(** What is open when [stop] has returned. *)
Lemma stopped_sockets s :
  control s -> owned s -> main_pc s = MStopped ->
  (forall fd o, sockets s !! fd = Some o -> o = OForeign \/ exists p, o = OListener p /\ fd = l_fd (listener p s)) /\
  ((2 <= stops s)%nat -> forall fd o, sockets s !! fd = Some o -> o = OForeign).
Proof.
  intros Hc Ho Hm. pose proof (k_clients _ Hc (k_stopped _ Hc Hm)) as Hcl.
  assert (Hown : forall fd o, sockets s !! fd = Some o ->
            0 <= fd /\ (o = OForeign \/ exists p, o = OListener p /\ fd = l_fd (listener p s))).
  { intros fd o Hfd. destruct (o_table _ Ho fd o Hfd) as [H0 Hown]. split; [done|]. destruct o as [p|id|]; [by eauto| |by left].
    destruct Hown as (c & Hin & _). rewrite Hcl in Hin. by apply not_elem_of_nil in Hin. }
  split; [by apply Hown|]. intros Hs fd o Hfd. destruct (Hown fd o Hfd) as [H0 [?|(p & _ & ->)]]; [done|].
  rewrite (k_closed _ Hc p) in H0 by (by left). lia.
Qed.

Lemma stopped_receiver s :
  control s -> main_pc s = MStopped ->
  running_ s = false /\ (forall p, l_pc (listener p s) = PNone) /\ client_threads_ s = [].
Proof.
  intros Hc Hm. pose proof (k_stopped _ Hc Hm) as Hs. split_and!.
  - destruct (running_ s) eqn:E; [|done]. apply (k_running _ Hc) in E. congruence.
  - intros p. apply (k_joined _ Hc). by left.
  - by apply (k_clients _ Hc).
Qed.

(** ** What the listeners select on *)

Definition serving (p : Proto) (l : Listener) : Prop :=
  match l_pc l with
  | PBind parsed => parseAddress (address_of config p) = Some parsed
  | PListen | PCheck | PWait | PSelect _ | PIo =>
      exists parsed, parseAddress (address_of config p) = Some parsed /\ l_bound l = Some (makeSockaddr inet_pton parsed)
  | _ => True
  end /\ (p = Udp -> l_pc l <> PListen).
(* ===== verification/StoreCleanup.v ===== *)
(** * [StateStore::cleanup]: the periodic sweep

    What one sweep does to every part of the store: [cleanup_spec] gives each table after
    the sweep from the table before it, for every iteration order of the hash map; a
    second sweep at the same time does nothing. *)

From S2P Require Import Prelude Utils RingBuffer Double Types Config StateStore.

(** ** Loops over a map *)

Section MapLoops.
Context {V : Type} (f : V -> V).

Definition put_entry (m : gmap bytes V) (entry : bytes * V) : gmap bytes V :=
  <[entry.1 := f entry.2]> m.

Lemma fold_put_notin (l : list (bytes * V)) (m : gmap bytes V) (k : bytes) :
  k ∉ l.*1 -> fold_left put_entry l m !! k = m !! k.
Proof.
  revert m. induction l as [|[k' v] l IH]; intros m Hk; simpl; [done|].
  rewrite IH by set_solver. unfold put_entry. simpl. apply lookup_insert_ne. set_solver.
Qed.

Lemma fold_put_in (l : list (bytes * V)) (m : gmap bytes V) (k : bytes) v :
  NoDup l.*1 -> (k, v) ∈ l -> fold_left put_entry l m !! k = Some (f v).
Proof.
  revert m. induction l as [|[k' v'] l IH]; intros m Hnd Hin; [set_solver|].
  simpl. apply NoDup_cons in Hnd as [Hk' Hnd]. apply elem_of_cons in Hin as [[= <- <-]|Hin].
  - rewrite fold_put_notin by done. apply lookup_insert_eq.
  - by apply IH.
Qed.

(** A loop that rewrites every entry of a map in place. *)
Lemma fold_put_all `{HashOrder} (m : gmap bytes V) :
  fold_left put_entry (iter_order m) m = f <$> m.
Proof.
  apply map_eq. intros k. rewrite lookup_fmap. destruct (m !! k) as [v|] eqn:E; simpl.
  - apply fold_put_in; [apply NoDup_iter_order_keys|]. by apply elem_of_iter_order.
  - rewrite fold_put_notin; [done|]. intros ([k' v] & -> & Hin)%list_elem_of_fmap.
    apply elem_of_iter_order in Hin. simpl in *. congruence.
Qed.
--
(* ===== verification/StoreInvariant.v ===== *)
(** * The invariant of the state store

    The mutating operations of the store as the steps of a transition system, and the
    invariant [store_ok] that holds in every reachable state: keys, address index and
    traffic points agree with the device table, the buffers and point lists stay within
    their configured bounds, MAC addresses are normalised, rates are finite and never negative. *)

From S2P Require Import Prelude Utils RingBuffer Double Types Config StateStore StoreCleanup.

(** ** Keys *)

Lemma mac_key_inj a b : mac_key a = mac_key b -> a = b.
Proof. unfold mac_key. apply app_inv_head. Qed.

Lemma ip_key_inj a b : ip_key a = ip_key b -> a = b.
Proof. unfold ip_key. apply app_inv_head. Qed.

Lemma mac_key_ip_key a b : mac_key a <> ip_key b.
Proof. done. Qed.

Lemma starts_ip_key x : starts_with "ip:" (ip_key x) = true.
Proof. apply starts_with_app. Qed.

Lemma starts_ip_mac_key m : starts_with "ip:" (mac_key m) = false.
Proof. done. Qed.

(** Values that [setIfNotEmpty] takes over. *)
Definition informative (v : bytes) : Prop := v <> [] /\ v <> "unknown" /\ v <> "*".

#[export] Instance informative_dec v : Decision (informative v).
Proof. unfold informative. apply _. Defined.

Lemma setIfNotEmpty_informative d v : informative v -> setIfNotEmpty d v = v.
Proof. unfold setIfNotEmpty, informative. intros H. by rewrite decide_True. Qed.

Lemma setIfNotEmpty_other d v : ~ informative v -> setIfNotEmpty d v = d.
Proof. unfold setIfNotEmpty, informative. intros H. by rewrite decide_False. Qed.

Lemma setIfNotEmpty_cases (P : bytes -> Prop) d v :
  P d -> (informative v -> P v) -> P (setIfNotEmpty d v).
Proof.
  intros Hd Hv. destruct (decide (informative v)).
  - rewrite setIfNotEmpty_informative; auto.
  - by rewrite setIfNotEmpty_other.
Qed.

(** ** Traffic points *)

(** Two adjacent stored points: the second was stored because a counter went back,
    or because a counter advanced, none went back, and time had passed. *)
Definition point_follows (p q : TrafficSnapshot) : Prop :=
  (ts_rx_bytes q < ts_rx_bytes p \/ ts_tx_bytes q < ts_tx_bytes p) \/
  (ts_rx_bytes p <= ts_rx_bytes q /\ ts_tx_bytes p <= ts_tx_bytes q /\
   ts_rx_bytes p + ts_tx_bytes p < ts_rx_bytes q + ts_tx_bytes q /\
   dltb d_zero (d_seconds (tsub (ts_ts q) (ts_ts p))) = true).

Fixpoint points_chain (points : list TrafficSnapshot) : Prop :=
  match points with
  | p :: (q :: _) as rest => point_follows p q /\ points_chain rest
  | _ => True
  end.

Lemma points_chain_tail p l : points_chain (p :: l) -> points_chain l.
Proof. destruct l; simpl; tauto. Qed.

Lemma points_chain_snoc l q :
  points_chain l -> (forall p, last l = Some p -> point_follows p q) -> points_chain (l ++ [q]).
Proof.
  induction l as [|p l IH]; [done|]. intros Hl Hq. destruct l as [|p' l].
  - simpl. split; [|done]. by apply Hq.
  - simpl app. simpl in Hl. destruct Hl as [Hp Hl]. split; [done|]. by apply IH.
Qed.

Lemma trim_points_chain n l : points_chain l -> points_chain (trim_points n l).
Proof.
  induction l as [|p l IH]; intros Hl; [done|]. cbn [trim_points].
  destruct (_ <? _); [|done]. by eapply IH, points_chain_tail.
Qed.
==
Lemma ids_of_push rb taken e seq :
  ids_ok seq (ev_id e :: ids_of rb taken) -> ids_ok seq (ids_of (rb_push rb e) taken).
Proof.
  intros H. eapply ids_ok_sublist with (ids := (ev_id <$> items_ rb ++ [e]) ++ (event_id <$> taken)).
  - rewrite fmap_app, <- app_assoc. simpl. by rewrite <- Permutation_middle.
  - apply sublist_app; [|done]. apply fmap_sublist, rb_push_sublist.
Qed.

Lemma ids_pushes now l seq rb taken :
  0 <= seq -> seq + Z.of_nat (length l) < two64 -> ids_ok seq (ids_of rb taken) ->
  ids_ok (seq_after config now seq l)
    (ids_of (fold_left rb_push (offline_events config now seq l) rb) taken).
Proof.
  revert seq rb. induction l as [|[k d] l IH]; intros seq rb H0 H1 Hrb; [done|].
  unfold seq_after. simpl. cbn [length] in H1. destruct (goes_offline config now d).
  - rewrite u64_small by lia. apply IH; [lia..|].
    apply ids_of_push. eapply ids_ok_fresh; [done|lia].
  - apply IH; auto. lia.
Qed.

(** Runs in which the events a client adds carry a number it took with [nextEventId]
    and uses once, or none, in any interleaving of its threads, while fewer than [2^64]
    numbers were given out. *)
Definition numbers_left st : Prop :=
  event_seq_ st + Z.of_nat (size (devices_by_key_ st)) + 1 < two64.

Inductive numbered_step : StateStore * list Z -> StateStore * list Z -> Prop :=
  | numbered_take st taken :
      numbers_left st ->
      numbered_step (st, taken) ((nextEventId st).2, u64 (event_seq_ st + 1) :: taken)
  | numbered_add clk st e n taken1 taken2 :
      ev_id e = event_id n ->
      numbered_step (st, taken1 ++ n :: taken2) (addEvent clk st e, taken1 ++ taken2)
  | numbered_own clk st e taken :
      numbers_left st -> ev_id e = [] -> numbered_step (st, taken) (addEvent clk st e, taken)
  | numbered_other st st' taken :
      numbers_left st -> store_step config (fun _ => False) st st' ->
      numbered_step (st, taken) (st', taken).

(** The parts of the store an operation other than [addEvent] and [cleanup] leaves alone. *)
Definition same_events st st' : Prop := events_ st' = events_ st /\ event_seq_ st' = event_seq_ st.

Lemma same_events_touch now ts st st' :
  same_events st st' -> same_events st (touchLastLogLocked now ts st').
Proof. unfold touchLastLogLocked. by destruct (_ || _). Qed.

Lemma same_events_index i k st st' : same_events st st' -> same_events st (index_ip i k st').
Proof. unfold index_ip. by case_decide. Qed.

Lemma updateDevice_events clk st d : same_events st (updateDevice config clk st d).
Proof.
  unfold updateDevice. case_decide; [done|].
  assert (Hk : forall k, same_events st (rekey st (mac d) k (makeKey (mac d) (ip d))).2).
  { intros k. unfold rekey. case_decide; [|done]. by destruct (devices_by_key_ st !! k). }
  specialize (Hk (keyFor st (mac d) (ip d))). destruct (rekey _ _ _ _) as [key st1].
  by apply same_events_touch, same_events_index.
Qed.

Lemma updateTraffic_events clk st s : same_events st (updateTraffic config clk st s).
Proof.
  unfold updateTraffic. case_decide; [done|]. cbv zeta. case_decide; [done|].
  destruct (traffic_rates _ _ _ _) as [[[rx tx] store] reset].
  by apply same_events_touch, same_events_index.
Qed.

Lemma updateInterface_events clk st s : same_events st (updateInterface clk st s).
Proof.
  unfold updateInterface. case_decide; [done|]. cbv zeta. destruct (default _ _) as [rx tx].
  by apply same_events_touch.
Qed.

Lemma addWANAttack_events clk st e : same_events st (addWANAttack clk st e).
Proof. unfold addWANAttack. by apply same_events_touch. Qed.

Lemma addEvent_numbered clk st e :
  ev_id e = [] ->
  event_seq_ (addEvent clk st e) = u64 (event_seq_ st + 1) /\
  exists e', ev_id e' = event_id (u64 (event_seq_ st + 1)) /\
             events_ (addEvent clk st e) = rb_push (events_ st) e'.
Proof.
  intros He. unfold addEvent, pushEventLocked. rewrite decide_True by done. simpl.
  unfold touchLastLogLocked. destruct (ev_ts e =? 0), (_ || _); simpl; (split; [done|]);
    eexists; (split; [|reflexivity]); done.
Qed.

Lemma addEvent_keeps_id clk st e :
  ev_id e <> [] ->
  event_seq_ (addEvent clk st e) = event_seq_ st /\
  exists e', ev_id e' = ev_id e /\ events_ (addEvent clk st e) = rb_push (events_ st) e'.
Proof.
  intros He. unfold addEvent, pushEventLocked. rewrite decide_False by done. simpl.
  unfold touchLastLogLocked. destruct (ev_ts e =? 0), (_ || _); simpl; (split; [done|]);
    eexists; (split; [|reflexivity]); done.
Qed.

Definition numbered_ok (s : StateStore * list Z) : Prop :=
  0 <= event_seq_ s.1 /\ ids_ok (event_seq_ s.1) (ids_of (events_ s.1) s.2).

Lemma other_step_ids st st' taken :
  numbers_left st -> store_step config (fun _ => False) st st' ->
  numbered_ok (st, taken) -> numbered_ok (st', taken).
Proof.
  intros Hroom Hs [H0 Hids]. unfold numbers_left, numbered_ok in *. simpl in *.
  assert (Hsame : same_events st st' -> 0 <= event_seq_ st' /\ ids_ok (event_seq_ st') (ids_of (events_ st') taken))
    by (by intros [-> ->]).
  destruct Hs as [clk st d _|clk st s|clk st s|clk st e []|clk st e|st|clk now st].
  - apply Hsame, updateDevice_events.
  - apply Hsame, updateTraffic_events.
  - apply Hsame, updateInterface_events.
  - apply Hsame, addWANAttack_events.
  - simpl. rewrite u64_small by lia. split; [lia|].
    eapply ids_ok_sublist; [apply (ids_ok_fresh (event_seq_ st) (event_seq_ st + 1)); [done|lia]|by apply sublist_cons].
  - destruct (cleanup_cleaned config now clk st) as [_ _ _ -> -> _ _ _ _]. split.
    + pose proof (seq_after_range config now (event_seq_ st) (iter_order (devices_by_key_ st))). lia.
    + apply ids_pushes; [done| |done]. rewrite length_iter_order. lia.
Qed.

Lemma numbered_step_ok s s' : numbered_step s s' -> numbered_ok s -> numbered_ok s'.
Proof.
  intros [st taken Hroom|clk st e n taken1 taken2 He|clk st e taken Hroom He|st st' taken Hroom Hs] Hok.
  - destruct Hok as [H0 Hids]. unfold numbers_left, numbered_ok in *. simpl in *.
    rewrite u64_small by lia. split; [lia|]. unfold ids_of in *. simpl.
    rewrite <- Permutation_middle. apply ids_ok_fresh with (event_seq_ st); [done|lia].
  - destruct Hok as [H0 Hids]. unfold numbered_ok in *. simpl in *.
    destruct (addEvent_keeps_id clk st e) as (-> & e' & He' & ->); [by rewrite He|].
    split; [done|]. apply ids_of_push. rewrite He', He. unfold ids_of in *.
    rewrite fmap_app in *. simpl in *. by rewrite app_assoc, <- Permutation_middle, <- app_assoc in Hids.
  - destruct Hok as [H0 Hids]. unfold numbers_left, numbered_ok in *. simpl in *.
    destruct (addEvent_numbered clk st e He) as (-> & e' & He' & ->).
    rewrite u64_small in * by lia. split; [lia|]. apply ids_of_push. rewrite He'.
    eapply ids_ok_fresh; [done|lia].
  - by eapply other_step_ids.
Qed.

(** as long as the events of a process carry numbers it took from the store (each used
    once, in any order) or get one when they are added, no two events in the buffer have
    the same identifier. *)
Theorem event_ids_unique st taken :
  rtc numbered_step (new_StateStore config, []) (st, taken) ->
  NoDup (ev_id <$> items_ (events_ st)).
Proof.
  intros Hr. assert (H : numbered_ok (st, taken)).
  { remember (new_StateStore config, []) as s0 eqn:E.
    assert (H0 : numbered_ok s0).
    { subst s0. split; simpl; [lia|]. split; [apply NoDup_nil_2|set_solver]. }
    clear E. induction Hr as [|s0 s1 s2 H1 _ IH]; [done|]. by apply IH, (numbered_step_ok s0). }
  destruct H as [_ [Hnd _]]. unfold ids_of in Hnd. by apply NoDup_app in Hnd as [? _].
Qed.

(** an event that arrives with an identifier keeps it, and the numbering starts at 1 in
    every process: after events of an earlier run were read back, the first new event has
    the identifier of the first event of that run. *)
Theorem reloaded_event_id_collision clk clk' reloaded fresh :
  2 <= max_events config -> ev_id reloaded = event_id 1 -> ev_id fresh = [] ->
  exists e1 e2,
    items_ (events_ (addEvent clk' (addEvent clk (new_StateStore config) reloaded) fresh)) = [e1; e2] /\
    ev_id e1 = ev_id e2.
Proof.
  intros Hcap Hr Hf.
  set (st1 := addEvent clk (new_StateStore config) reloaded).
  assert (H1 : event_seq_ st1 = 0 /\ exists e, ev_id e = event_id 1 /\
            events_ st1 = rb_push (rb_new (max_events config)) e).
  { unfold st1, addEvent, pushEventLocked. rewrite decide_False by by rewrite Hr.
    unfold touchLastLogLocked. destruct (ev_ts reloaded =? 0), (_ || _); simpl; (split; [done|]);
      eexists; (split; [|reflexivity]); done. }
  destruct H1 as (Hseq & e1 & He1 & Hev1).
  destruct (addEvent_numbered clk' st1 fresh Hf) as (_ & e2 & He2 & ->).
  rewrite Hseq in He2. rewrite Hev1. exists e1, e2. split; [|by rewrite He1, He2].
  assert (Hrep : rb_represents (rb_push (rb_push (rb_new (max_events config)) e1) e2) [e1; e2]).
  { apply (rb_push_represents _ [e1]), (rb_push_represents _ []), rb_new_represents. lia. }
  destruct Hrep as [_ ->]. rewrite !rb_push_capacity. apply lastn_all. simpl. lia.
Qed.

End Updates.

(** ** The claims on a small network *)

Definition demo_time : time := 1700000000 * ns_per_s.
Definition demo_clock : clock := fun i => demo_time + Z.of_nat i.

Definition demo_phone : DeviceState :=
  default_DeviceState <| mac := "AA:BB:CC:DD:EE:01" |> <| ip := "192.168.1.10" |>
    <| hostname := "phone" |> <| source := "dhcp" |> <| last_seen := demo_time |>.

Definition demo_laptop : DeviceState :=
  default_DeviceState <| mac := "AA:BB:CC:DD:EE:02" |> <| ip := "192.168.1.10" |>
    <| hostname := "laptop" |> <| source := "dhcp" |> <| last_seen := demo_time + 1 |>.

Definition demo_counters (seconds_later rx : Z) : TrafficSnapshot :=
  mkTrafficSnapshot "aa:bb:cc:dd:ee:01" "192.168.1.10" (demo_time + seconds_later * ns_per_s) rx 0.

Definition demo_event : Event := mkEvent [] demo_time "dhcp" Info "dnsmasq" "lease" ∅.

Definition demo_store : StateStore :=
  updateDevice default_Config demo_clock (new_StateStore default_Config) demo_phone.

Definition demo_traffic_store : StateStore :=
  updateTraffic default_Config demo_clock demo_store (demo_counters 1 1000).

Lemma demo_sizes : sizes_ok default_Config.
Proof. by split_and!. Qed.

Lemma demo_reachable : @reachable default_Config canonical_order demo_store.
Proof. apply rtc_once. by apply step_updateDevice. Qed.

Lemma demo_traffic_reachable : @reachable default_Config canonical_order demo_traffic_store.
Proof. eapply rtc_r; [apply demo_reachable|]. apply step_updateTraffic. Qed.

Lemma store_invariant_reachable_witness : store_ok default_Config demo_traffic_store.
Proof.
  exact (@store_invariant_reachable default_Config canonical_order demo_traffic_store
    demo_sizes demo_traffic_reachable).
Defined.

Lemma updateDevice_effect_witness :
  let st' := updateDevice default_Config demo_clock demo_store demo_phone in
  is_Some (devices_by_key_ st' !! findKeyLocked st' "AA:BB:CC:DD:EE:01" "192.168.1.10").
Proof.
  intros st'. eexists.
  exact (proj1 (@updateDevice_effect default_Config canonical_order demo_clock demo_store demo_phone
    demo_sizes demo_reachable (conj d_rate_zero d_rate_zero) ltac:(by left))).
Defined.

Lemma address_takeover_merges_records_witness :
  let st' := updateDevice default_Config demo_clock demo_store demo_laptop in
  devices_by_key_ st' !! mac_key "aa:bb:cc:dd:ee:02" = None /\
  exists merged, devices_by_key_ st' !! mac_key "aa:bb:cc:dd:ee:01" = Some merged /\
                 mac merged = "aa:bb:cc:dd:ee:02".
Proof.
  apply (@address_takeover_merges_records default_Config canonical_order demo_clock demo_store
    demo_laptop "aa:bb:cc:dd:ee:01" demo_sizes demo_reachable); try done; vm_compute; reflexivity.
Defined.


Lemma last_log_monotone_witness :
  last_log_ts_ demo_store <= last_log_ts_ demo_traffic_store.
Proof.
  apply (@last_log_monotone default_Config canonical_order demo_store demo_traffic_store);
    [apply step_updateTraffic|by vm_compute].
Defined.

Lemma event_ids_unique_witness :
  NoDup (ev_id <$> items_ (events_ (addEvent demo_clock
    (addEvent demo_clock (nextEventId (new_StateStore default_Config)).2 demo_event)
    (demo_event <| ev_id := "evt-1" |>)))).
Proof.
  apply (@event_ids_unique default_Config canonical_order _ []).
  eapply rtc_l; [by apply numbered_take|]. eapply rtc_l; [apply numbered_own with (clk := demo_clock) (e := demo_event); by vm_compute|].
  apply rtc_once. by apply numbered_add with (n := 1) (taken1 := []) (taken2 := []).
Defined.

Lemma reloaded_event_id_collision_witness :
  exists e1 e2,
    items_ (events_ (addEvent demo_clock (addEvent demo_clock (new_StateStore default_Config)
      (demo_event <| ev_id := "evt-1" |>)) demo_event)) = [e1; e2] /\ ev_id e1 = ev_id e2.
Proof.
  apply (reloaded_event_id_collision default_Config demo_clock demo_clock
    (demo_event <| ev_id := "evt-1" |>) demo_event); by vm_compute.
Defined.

### WORK ITEM
When you reach the line with "(** What is open when [stop] has returned. *)" in the records above, start writing out lines exactly, and stop once the line with "Lemma stopped_receiver s" has been written; include nothing else.

### SOLUTION FOR THIS PROBLEM
(** What is open when [stop] has returned. *)
Lemma stopped_sockets s :
  control s -> owned s -> main_pc s = MStopped ->
  (forall fd o, sockets s !! fd = Some o -> o = OForeign \/ exists p, o = OListener p /\ fd = l_fd (listener p s)) /\
  ((2 <= stops s)%nat -> forall fd o, sockets s !! fd = Some o -> o = OForeign).
Proof.
  intros Hc Ho Hm. pose proof (k_clients _ Hc (k_stopped _ Hc Hm)) as Hcl.
  assert (Hown : forall fd o, sockets s !! fd = Some o ->
            0 <= fd /\ (o = OForeign \/ exists p, o = OListener p /\ fd = l_fd (listener p s))).
  { intros fd o Hfd. destruct (o_table _ Ho fd o Hfd) as [H0 Hown]. split; [done|]. destruct o as [p|id|]; [by eauto| |by left].
    destruct Hown as (c & Hin & _). rewrite Hcl in Hin. by apply not_elem_of_nil in Hin. }
  split; [by apply Hown|]. intros Hs fd o Hfd. destruct (Hown fd o Hfd) as [H0 [?|(p & _ & ->)]]; [done|].
  rewrite (k_closed _ Hc p) in H0 by (by left). lia.
Qed.

Lemma stopped_receiver s :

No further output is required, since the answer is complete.